(Activity):
Where a line of the records contains the word "Definition", show that line.

(Collected data):
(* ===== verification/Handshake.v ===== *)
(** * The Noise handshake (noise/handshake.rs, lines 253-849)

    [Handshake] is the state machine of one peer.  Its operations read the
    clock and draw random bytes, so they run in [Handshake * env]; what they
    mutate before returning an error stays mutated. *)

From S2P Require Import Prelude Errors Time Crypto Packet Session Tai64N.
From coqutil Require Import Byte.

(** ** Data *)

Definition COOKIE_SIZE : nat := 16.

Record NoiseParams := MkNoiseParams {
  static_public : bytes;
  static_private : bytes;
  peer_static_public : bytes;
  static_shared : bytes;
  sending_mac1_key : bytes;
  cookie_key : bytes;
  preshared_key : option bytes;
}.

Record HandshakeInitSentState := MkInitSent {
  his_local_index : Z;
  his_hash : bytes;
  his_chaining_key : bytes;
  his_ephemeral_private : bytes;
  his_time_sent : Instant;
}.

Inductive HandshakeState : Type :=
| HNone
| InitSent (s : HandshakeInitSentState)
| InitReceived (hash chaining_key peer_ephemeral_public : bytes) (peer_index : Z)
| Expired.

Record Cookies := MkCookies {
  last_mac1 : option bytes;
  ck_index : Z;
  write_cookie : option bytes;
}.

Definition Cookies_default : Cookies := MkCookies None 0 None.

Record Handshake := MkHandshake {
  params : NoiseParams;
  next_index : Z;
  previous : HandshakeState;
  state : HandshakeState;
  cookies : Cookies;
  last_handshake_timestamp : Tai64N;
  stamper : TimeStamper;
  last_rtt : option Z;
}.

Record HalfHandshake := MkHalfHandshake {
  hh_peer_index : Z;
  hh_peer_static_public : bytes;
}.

(Response):
Definition COOKIE_SIZE : nat := 16.
Definition Cookies_default : Cookies := MkCookies None 0 None.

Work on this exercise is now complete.